WORK ORDER: Scan the records below for the line with "split; [done|apply Z.div_lt; lia]." and the line with "intros Hz. revert". Repeat those two lines and every line between them exactly, and nothing else.

INFORMATION:
(* ===== verification/GoDigits.v ===== *)
(** * Decimal digits

    The text of an integer ([strconv.Itoa], [FormatUint]) and reading digits back
    ([ParseUint]): shared by the float formats and by JSON. *)
From S2P Require Import Prelude.
From S2P Require Import GoStrings.
From S2P Require Import GoFloat.
From S2P Require Import GoTime.
From S2P Require Import GoUtf8.
From Stdlib Require Import Zwf.

(** [strconv.ParseUint(s, 10, 64)]. *)
Definition ParseUint (s : string) : option Z :=
  match s with
  | EmptyString => None
  | _ => n ← digits_val 0 s; if n <? 2 ^ 64 then Some n else None
  end.

(** ** The digits of an integer *)

Lemma pretty_N_go_app x s : pretty_N_go x s = pretty_N_go x "" +:+ s.
Proof.
  revert s. induction (N.lt_wf_0 x) as [x _ IH]; intros s.
  destruct (N.eq_dec x 0%N) as [->|Hx]; [by rewrite !pretty_N_go_0|].
  rewrite (pretty_N_go_step x s), (pretty_N_go_step x "") by lia.
  assert (x `div` 10 < x)%N as Hlt by (apply N.div_lt; lia).
  rewrite (IH _ Hlt), (IH _ Hlt (String _ "")). by rewrite str_app_assoc.
Qed.

Lemma itoa_N x : itoa (Z.of_N x) = if decide (x = 0)%N then "0" else pretty_N_go x "".
Proof. by destruct x. Qed.

Lemma itoa_digit z : 0 <= z < 10 -> itoa z = String (byte (48 + z)) "".
Proof.
  intros Hz. assert (z ∈ (seqZ 0 10)) as Hin by (apply elem_of_seqZ; lia).
  revert z Hin Hz. apply (Forall_forall (fun z => 0 <= z < 10 -> itoa z = String (byte (48 + z)) "")). by repeat constructor.
Qed.

Lemma itoa_step z : 10 <= z -> itoa z = itoa (z / 10) +:+ itoa (z mod 10).
Proof.
  intros Hz. pose proof (Z.mod_pos_bound z 10 ltac:(lia)). 
  replace z with (Z.of_N (Z.to_N z)) by lia. set (x := Z.to_N z). assert (10 <= x)%N as Hx by lia.
  change 10 with (Z.of_N 10). rewrite <-N2Z.inj_div, <-N2Z.inj_mod, !itoa_N.
  assert (x / 10 <> 0)%N as Hd. { intros E%N.div_small_iff; lia. }
  rewrite (decide_False (P := (x = 0)%N)) by lia. rewrite (decide_False (P := (x `div` 10 = 0)%N)) by done.
  rewrite (pretty_N_go_step x) by lia. rewrite pretty_N_go_app. f_equal.
  pose proof (N.mod_lt x 10 ltac:(lia)) as Hm. destruct (decide (x mod 10 = 0)%N) as [->|Hm0]; [done|].
  revert Hm Hm0. generalize (x mod 10)%N as m. intros m Hm Hm0.
  rewrite pretty_N_go_step, (N.div_small m), (N.mod_small m) by lia. done.
Qed.

(** Induction on the digits of an integer. *)
Lemma dec_ind (P : Z -> Prop) :
  (forall z, 0 <= z < 10 -> P z) -> (forall z, 10 <= z -> P (z / 10) -> P z) -> forall z, 0 <= z -> P z.
Proof.
  intros H0 HS z Hz. revert Hz. induction (Zwf_well_founded 0 z) as [z _ IH]. intros Hz.
  destruct (Z_lt_le_dec z 10); [by apply H0|]. apply HS; [done|]. apply IH; [|apply Z.div_pos; lia].
  split; [done|apply Z.div_lt; lia].
Qed.

Lemma is_digit_iff a : is_digit a = true <-> 48 <= byte_val a <= 57.
Proof.
  unfold is_digit, digit_val. rewrite bool_decide_eq_true.
  destruct ((48 <=? byte_val a) && (byte_val a <=? 57)) eqn:E.
  - reflect_bools. split; [lia|eauto].
  - split; [by intros []|]. intros H. apply andb_false_iff in E as [E|E]; reflect_bools; lia.
Qed.

Lemma is_digit_false_iff a : is_digit a = false <-> ~ 48 <= byte_val a <= 57.
Proof. rewrite <-is_digit_iff. by destruct (is_digit a). Qed.

Lemma digit_val_byte z : 0 <= z < 10 -> digit_val (byte (48 + z)) = Some z.
Proof.
  intros Hz. unfold digit_val. rewrite byte_val_byte by lia.
  rewrite (proj2 (Z.leb_le _ _)), (proj2 (Z.leb_le _ _)) by lia. cbn [andb]. f_equal. lia.
Qed.

Lemma is_digit_byte z : 0 <= z < 10 -> is_digit (byte (48 + z)) = true.
Proof. intros Hz. apply is_digit_iff. rewrite byte_val_byte; lia. Qed.

(** A non-empty string of digits. *)
Definition all_digits (s : string) : bool := str_forall is_digit s.

Lemma str_forall_app p s t : str_forall p (s +:+ t) = str_forall p s && str_forall p t.
Proof. induction s as [|a s IH]; [done|]. rewrite str_app_cons. cbn. by rewrite IH, andb_assoc. Qed.

Lemma digits_val_app a s t : digits_val a (s +:+ t) = digits_val a s ≫= fun b => digits_val b t.
Proof.
  revert a; induction s as [|c s IH]; intros a; [done|]. rewrite str_app_cons. cbn [digits_val].
  destruct (digit_val c); [|done]. apply IH.
Qed.

Lemma all_digits_itoa z : 0 <= z -> all_digits (itoa z) = true.
Proof.
  revert z. apply dec_ind; intros z Hz.
  - rewrite itoa_digit by done. cbn. by rewrite is_digit_byte.
  - intros IH. rewrite itoa_step by done. unfold all_digits. rewrite str_forall_app.
    unfold all_digits in IH. rewrite IH, itoa_digit by (apply Z.mod_pos_bound; lia). cbn.
    by rewrite is_digit_byte by (apply Z.mod_pos_bound; lia).
Qed.

Lemma digits_val_itoa a z :
  0 <= z -> digits_val a (itoa z) = Some (a * 10 ^ Z.of_nat (String.length (itoa z)) + z).
Proof.
  intros Hz. revert a. revert z Hz. apply (dec_ind (fun z => forall a, _)).
  - intros z Hz a. rewrite itoa_digit by done. cbn [digits_val]. rewrite digit_val_byte by done. cbn. f_equal. lia.
  - intros z Hz IH a. rewrite itoa_step by done. pose proof (Z.mod_pos_bound z 10 ltac:(lia)).
    rewrite digits_val_app, IH, str_length_app, Nat2Z.inj_add, Z.pow_add_r by lia.
    rewrite (itoa_digit (z mod 10)) by done. cbn [mbind option_bind digits_val]. rewrite digit_val_byte by done.
    cbn [mbind option_bind digits_val String.length]. f_equal. pose proof (Z.div_mod z 10 ltac:(lia)).
    change (10 ^ Z.of_nat 1) with 10. lia.
Qed.

Lemma itoa_length z :
  0 < z -> 10 ^ (Z.of_nat (String.length (itoa z)) - 1) <= z < 10 ^ Z.of_nat (String.length (itoa z)).
Proof.
  intros Hz. assert (0 <= z) as Hz' by lia. revert z Hz' Hz. apply (dec_ind (fun z => 0 < z -> _)).
  - intros z Hz Hp. rewrite itoa_digit by done. cbn. lia.
  - intros z Hz IH _. rewrite itoa_step by done. pose proof (Z.mod_pos_bound z 10 ltac:(lia)).
    rewrite str_length_app, (itoa_digit (z mod 10)) by done. cbn [String.length].
    assert (0 < z / 10) as Hd by (apply Z.div_str_pos; lia). specialize (IH Hd).
    pose proof (Z.div_mod z 10 ltac:(lia)). set (n := String.length (itoa (z / 10))) in *.
    replace (Z.of_nat (n + 1) - 1) with (Z.of_nat n) by lia.
    replace (Z.of_nat (n + 1)) with (Z.of_nat n + 1) by lia. rewrite Z.pow_add_r by lia.
    assert (1 <= Z.of_nat n) by (destruct n; [cbn in IH; lia|lia]).
    assert (10 ^ Z.of_nat n = 10 ^ (Z.of_nat n - 1) * 10) as E.
    { replace (Z.of_nat n) with ((Z.of_nat n - 1) + 1) at 1 by lia.
      rewrite Z.pow_add_r by lia. lia. }
    lia.
Qed.

Lemma itoa_length_pos z : 0 <= z -> (1 <= String.length (itoa z))%nat.
Proof.
  revert z. apply dec_ind; intros z Hz; [by rewrite itoa_digit|]. intros IH. rewrite itoa_step, str_length_app by done. lia.
Qed.

(** The first digit of a positive integer is not zero. *)
Lemma itoa_head z : 0 < z -> exists a s, itoa z = String a s /\ 49 <= byte_val a <= 57 /\ all_digits s = true.
Proof.
  intros Hz. assert (0 <= z) as Hz' by lia. revert z Hz' Hz. apply (dec_ind (fun z => 0 < z -> _)).
  - intros z Hz Hp. rewrite itoa_digit by done. do 2 eexists. split; [done|]. rewrite byte_val_byte by lia. by split; [lia|].
  - intros z Hz IH _. rewrite itoa_step by done.
    destruct IH as (a & s & -> & Ha & Hs); [apply Z.div_str_pos; lia|].
    rewrite str_app_cons. do 2 eexists. split_and!; [done|lia..|]. unfold all_digits in *. rewrite str_forall_app, Hs.
    apply all_digits_itoa. apply Z.mod_pos_bound. lia.
Qed.

(** [FormatUint] and [ParseUint] are inverse on [uint64]. *)
Lemma ParseUint_itoa z : is_u64 z -> ParseUint (itoa z) = Some z.
Proof.
  intros Hz. unfold is_u64 in Hz. pose proof (itoa_length_pos z ltac:(lia)).
  unfold ParseUint. destruct (itoa z) eqn:E; [cbn in *; lia|]. rewrite <-E, digits_val_itoa by lia.
  cbn [mbind option_bind]. rewrite Z.mul_0_l, Z.add_0_l. by rewrite (proj2 (Z.ltb_lt _ _)) by lia.
Qed.

Lemma digit_val_range c d : digit_val c = Some d -> 0 <= d < 10.
Proof.
  unfold digit_val. destruct ((48 <=? byte_val c) && (byte_val c <=? 57)) eqn:E; [|done].
  reflect_bools. intros [= <-]. lia.
Qed.

Lemma digits_val_mono a s n : 0 <= a -> digits_val a s = Some n -> a <= n.
Proof.
  revert a; induction s as [|c s IH]; intros a Ha; cbn; [intros [= <-]; lia|].
  destruct (digit_val c) as [d|] eqn:E; [|done]. cbn. intros Hn.
  apply digit_val_range in E. specialize (IH (10 * a + d) ltac:(lia) Hn). lia.
Qed.

Lemma ParseUint_u64 s n : ParseUint s = Some n -> is_u64 n.
Proof.
  unfold ParseUint. destruct s as [|a s]; [done|]. destruct (digits_val 0 _) as [m|] eqn:E; [|done].
  cbn. destruct (m <? 2 ^ 64) eqn:El; [|done]. intros [= <-]. reflect_bools.
  split; [|done]. by apply digits_val_mono in E.
Qed.

(** *** Splitting off digits *)

Definition starts_digit (s : string) : bool := match s with String a _ => is_digit a | EmptyString => false end.

Lemma take_digits_app s t :
  all_digits s = true -> starts_digit t = false -> take_digits (s +:+ t) = (s, t).
Proof.
  intros Hs Ht. induction s as [|a s IH].
  - rewrite str_app_nil_l. destruct t as [|b t]; [done|]. cbn in *. by rewrite Ht.
  - cbn in Hs. apply andb_true_iff in Hs as [Ha Hs]. rewrite str_app_cons. cbn [take_digits]. by rewrite Ha, IH.
Qed.

Lemma take_digits_all s : all_digits s = true -> take_digits s = (s, "").
Proof. intros Hs. rewrite <-(str_app_nil_r s) at 1. by apply take_digits_app. Qed.

(** The capped accumulation of an exponent is exact on small ones. *)
Lemma exp_digits_exact a s n : 0 <= a -> digits_val a s = Some n -> n < 100000 -> exp_digits a s = Some n.
Proof.
  revert a; induction s as [|c s IH]; intros a Ha; cbn; [done|].
  destruct (digit_val c) as [d|] eqn:E; [|done]. cbn. intros Hn Hlt.
  apply digit_val_range in E. pose proof (digits_val_mono (10 * a + d) s n ltac:(lia) Hn).
  rewrite (proj2 (Z.ltb_lt a 10000)) by lia. rewrite (Z.mul_comm a 10). by apply IH; [lia|..].
Qed.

SOLUTION TO THE EXERCISE:
  split; [done|apply Z.div_lt; lia].
Qed.

Lemma is_digit_iff a : is_digit a = true <-> 48 <= byte_val a <= 57.
Proof.
  unfold is_digit, digit_val. rewrite bool_decide_eq_true.
  destruct ((48 <=? byte_val a) && (byte_val a <=? 57)) eqn:E.
  - reflect_bools. split; [lia|eauto].
  - split; [by intros []|]. intros H. apply andb_false_iff in E as [E|E]; reflect_bools; lia.
Qed.

Lemma is_digit_false_iff a : is_digit a = false <-> ~ 48 <= byte_val a <= 57.
Proof. rewrite <-is_digit_iff. by destruct (is_digit a). Qed.

Lemma digit_val_byte z : 0 <= z < 10 -> digit_val (byte (48 + z)) = Some z.
Proof.
  intros Hz. unfold digit_val. rewrite byte_val_byte by lia.
  rewrite (proj2 (Z.leb_le _ _)), (proj2 (Z.leb_le _ _)) by lia. cbn [andb]. f_equal. lia.
Qed.

Lemma is_digit_byte z : 0 <= z < 10 -> is_digit (byte (48 + z)) = true.
Proof. intros Hz. apply is_digit_iff. rewrite byte_val_byte; lia. Qed.

(** A non-empty string of digits. *)
Definition all_digits (s : string) : bool := str_forall is_digit s.

Lemma str_forall_app p s t : str_forall p (s +:+ t) = str_forall p s && str_forall p t.
Proof. induction s as [|a s IH]; [done|]. rewrite str_app_cons. cbn. by rewrite IH, andb_assoc. Qed.

Lemma digits_val_app a s t : digits_val a (s +:+ t) = digits_val a s ≫= fun b => digits_val b t.
Proof.
  revert a; induction s as [|c s IH]; intros a; [done|]. rewrite str_app_cons. cbn [digits_val].
  destruct (digit_val c); [|done]. apply IH.
Qed.

Lemma all_digits_itoa z : 0 <= z -> all_digits (itoa z) = true.
Proof.
  revert z. apply dec_ind; intros z Hz.
  - rewrite itoa_digit by done. cbn. by rewrite is_digit_byte.
  - intros IH. rewrite itoa_step by done. unfold all_digits. rewrite str_forall_app.
    unfold all_digits in IH. rewrite IH, itoa_digit by (apply Z.mod_pos_bound; lia). cbn.
    by rewrite is_digit_byte by (apply Z.mod_pos_bound; lia).
Qed.

Lemma digits_val_itoa a z :
  0 <= z -> digits_val a (itoa z) = Some (a * 10 ^ Z.of_nat (String.length (itoa z)) + z).
Proof.
  intros Hz. revert a. revert z Hz. apply (dec_ind (fun z => forall a, _)).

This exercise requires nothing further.